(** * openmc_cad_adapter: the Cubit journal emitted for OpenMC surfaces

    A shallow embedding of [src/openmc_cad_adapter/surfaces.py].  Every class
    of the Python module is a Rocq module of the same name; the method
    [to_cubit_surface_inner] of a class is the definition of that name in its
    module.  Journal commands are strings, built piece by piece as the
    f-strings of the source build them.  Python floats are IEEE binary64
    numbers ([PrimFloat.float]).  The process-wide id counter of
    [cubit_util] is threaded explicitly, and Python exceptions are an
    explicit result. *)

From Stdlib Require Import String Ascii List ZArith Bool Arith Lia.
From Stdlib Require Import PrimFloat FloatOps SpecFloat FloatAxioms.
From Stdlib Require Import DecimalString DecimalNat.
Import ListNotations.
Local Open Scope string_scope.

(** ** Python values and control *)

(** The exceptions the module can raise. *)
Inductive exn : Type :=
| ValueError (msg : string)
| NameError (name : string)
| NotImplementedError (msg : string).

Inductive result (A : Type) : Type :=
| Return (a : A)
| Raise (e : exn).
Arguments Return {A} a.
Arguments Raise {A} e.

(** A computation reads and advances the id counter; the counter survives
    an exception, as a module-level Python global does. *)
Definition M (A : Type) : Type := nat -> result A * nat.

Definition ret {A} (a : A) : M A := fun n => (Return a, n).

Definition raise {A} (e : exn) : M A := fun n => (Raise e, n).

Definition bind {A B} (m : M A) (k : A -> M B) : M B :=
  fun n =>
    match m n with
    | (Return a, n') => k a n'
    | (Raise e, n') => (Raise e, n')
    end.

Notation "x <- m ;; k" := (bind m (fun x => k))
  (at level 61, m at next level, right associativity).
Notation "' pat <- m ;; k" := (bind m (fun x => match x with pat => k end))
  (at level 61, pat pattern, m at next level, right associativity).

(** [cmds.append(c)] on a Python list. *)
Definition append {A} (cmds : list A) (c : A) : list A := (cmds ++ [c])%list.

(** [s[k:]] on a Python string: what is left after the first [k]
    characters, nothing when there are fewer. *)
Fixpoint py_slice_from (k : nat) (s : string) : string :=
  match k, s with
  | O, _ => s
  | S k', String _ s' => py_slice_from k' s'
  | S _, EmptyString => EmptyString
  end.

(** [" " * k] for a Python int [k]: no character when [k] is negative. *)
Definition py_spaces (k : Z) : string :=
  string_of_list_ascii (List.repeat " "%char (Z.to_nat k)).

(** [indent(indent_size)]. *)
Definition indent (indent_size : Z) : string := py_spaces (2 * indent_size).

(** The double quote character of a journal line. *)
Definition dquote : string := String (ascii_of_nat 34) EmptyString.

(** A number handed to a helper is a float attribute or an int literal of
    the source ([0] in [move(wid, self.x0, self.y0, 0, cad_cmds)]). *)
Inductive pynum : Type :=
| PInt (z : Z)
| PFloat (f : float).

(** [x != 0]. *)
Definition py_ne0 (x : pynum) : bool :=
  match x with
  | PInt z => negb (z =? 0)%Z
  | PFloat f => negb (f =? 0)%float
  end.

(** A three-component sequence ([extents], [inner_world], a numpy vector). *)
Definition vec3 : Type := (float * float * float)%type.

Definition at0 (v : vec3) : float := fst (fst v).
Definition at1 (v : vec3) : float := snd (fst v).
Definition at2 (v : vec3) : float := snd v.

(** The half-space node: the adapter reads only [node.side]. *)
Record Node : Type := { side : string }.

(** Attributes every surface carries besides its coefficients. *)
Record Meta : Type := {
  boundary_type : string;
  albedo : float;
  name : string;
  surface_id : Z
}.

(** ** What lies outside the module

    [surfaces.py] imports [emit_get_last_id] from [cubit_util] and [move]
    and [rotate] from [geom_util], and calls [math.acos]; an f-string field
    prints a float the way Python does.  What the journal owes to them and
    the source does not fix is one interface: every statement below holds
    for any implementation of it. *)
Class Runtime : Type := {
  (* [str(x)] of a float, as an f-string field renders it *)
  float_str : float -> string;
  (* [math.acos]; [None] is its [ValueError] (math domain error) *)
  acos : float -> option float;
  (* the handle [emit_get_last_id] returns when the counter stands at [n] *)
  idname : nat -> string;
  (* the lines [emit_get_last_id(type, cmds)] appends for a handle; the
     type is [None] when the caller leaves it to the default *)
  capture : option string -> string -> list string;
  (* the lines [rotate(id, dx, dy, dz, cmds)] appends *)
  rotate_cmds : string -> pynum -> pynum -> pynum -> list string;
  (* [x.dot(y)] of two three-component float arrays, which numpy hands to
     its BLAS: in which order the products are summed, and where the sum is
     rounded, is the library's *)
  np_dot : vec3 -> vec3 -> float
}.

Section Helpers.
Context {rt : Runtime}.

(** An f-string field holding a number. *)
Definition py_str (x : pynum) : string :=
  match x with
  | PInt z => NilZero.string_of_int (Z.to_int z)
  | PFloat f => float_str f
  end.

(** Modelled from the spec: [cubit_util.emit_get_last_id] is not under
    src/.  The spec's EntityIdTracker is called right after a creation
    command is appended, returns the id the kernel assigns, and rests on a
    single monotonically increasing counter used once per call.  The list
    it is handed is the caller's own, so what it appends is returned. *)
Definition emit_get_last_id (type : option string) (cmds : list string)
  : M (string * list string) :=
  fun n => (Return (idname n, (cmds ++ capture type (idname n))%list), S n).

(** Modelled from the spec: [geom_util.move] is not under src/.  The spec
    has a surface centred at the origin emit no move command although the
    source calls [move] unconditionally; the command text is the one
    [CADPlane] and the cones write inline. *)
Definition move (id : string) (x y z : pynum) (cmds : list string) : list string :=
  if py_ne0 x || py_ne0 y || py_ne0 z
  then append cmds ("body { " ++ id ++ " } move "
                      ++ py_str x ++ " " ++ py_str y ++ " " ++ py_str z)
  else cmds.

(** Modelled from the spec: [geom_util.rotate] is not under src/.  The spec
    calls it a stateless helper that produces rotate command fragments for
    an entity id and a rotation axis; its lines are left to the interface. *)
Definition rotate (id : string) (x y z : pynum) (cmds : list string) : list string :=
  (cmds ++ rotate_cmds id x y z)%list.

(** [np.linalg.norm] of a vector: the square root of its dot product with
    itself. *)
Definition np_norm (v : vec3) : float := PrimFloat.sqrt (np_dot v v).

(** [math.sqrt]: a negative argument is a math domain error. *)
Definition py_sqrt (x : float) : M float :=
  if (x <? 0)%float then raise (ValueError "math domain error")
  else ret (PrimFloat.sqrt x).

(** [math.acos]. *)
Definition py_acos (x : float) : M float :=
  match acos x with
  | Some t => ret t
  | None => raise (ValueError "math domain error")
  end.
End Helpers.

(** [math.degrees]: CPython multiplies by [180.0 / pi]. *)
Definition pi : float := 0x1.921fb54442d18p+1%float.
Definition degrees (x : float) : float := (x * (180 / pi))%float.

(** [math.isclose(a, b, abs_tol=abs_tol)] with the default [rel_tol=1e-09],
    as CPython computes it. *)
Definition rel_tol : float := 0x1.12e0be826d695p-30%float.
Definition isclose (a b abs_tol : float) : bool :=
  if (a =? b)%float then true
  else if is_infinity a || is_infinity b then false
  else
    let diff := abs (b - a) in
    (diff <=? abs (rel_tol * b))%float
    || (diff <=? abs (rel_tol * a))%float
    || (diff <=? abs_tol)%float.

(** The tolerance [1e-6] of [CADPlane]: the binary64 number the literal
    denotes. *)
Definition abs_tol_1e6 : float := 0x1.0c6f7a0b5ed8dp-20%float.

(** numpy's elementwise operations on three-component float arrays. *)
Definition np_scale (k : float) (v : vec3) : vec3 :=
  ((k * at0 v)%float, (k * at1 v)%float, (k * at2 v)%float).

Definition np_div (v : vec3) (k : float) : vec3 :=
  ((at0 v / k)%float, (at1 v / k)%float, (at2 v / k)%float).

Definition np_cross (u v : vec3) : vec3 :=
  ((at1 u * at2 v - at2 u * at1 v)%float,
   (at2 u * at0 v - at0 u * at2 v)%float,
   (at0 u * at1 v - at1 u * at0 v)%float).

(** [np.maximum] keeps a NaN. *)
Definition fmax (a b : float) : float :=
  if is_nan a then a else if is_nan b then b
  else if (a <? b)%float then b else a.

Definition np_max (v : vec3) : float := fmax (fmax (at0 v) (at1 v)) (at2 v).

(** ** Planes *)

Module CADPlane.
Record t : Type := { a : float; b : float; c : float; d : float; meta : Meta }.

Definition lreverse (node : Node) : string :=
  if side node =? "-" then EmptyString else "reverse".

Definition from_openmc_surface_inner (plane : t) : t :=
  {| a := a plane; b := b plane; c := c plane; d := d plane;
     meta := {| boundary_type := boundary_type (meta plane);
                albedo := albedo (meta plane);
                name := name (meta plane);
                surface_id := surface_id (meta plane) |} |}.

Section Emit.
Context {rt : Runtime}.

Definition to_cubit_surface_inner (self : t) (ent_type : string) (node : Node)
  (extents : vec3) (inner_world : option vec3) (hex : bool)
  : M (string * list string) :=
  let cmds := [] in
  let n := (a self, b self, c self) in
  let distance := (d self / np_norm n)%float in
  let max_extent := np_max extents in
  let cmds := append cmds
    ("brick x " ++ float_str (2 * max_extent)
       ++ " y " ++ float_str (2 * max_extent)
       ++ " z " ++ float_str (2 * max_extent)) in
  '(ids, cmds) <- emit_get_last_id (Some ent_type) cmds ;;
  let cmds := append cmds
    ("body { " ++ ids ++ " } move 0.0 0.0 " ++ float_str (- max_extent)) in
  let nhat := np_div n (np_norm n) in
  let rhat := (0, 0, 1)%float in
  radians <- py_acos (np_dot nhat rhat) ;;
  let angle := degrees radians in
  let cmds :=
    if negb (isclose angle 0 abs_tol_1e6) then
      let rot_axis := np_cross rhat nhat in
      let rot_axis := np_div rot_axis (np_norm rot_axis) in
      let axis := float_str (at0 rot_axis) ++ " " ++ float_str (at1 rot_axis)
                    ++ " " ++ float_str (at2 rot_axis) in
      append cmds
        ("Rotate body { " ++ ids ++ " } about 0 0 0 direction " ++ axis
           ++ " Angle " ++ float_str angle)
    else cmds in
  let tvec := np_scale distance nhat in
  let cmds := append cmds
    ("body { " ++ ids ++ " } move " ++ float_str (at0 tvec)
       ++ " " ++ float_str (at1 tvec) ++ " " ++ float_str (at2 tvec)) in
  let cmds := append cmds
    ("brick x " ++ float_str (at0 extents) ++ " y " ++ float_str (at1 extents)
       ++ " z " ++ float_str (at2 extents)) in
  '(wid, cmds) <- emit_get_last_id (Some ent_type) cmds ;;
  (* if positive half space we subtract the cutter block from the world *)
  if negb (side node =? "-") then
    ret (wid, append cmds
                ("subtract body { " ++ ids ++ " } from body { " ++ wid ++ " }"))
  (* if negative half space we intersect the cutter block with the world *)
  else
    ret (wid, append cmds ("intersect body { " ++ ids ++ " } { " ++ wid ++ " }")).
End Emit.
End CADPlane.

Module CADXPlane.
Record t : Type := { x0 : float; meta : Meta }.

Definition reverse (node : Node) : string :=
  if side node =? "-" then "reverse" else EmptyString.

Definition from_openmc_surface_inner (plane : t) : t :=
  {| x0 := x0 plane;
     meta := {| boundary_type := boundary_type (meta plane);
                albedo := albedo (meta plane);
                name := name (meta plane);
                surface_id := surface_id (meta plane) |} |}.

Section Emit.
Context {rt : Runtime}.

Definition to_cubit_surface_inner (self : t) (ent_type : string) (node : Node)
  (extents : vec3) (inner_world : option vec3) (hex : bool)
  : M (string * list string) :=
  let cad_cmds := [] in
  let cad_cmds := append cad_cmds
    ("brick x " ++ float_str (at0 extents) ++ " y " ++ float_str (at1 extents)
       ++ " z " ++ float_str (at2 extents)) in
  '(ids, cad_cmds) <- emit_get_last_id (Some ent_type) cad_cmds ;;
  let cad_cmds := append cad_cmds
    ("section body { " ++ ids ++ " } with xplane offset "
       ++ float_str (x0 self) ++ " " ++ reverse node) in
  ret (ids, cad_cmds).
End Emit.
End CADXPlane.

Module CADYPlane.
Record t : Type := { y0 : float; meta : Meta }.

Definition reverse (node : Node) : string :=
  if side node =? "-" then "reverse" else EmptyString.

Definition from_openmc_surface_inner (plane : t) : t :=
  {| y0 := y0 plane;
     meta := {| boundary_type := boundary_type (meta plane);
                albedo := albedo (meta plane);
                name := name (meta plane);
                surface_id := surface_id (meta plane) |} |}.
□ □ □ □ □
▸ **WORK TO COMPLETE**: From the records above, print exactly the lines that run from the line with "(** ** Planes *)" to the line with "d := d plane;", inclusive.

▸ **ANSWER BOX**:
(** ** Planes *)

Module CADPlane.
Record t : Type := { a : float; b : float; c : float; d : float; meta : Meta }.

Definition lreverse (node : Node) : string :=
  if side node =? "-" then EmptyString else "reverse".

Definition from_openmc_surface_inner (plane : t) : t :=
  {| a := a plane; b := b plane; c := c plane; d := d plane;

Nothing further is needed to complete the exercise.